Thursday, February 3, 2011
I call it a Kaiser Blade
The first poem I'm going to review is 11 A.M. Wednesday, August 24, 2005.
I assume it's called this because that's when the author first heard the news that a certain unnamed tropical depression had been upgraded to Hurricane Katrina. It's a pretty simple poem with dramatic spacing that is used to heighten the feeling of impending doom. What I really liked what when she revered to the name of the storm as a weapon calling it a "crisp, bladed noun". I think that it gives the hurricane sinister qualities without trying to overload if with negative adjectives. It is simple and succinct- qualities that hold stark contrast against the actual hurricane. When I read that I immediately thought of the short film "Some Folks Call it a Sling Blade" not because of the content of the short film or the poem, but because a blade is such a memorable item. To me, the word "blade" has some very gruesome connotations, especially in when the context isn't associated to hockey or Thanksgiving dinner, and this poem capitalized on that making the name of the hurricane seem like a dangerous object that can do great harm.
The second poem I am reviewing is 7 P.M. Thursday August 25th, 2005. It is a short poem that has a kind of strange structure. It is written in two columns and looks like a pair of pillars on the page. I think it is from the view of the Hurricane and it talks about what the hurricane sees and feels and desires and ends with Smith writing (from the perspective of the hurricane) "and want it / all". I think that this is the view of the Hurricane by her and the people whom it affected - them believing that the hurricane was a sentient force that was demoniacally ruining their lives and enjoying it, an entity with an insatiable urge for destruction.
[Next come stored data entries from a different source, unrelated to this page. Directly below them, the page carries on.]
(* ===== verification/PromInputs.v ===== *)
(** * Inputs read from Prometheus ([internal/recommender/prom_inputs.go])

    Every signal is read in sharded batch queries, a failed shard retried once
    and then read one identity at a time. A query is identified by its signal,
    its settings, its shard and its instant; its text is in [PromQL], and the
    client that answers it is the class [Prom]. The goroutines share nothing but
    the answers they apply under one lock; one order is followed here. *)

From S2P Require Import Prelude GoLang Quantity PolicyApi Kube Shards Resources Signals Compute Assemble.
Local Open Scope Z_scope.

Section PromInputs.
Context {PL : Platform} {QO : QuantityOps} {PO : PromOps}.

(** The client and its context: an answer and the state after it, and whether
    the context is done. *)
Class Prom : Type := {
  p_state : Type;
  QueryShard : p_state → signal → ResourcesConfigs → Shard → time →
    p_state * result (list ShardSample);
  cancelled : p_state → bool;
}.

(** ** One signal over its shards *)
Section Shards.
Context {PR : Prom} {A B : Type} (query : p_state → Shard → p_state * result A) (apply : Shard → A → B → B).

(** What running the shards changes: the client, the answers applied, and the
    identities whose query failed on its own. *)
Record shardRun := {
  sr_state : p_state;
  sr_applied : B;
  sr_errs : gmap WorkloadIdentity error;
}.

(** One shard, retried once unless the context is done. *)
Definition run (st : p_state) (shard : Shard) : p_state * result A :=
  match query st shard with
  | (st, Ok a) => (st, Ok a)
  | (st, Err e) => if cancelled st then (st, Err e) else query st shard
  end.

Definition fail (r : shardRun) (id : WorkloadIdentity) (e : error) : shardRun :=
  {| sr_state := sr_state r; sr_applied := sr_applied r; sr_errs := <[id := e]> (sr_errs r) |}.

Definition applied (r : shardRun) (st : p_state) (shard : Shard) (a : A) : shardRun :=
  {| sr_state := st; sr_applied := apply shard a (sr_applied r); sr_errs := sr_errs r |}.

Definition moved (r : shardRun) (st : p_state) : shardRun :=
  {| sr_state := st; sr_applied := sr_applied r; sr_errs := sr_errs r |}.

Definition single (id : WorkloadIdentity) : Shard :=
  {| sh_Namespace := id_Namespace id; sh_OwnerKind := id_OwnerKind id; sh_Names := [id_OwnerName id] |}.

Definition runSingle (r : shardRun) (id : WorkloadIdentity) : shardRun :=
  match run (sr_state r) (single id) with
  | (st, Ok a) => applied r st (single id) a
  | (st, Err e) => fail (moved r st) id e
  end.
(** [rows[start:end]] of a slice no longer than its array: [None] is a panic. *)
Definition slice {A} (rows : list A) (start end_ : Z) : option (list A) :=
  if (0 <=? start) && (start <=? end_) && (end_ <=? Z.of_nat (length rows))
  then Some (take (Z.to_nat (end_ - start)) (drop (Z.to_nat start) rows))
  else None.

(** The items of a page. *)
Definition pageItems {A} (rows : list A) (page pageSize : Z) : option (list A) :=
  let '(start, end_) := paginateRange (Z.of_nat (length rows)) page pageSize in
  slice rows start end_.

(** ** Durations *)

Definition digit (c : ascii) : bool := let n := N_of_ascii c in (48 <=? n)%N && (n <=? 57)%N.

(** [^([0-9]+(units))+$] over the rest of a text; [inDigits] says a number has
    begun. [sub] lets an [s] be a unit and follow an [m]. *)
Fixpoint durations (sub inDigits : bool) (s : string) : bool :=
  match s with
  | EmptyString => negb inDigits
  | String c s' =>
      if digit c then durations sub true s'
      else if negb inDigits then false
      else if Ascii.eqb c "m" then
        match s' with
        | String c' s'' => if sub && Ascii.eqb c' "s" then durations sub false s'' else durations sub false s'
        | EmptyString => true
        end
      else if Ascii.eqb c "h" || Ascii.eqb c "d" || Ascii.eqb c "w" || Ascii.eqb c "y" || (sub && Ascii.eqb c "s")
      then durations sub false s'
      else false
  end.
I don't really agree with that because, while I understand this is writing and the author takes liberties to explain the feelings of the people, it was just a hurricane and it did not intentionally destroy homes. To feel that a weather system could gain satisfaction from any action is ludicrous and it takes away from the personal responsibility of those harmed by the hurricane. If the hurricane has thoughts and desires, then the people affected by it can claim they were helpless to higher forces and while the poetic language may be used effectively to prove a point, I completely disagree with that point.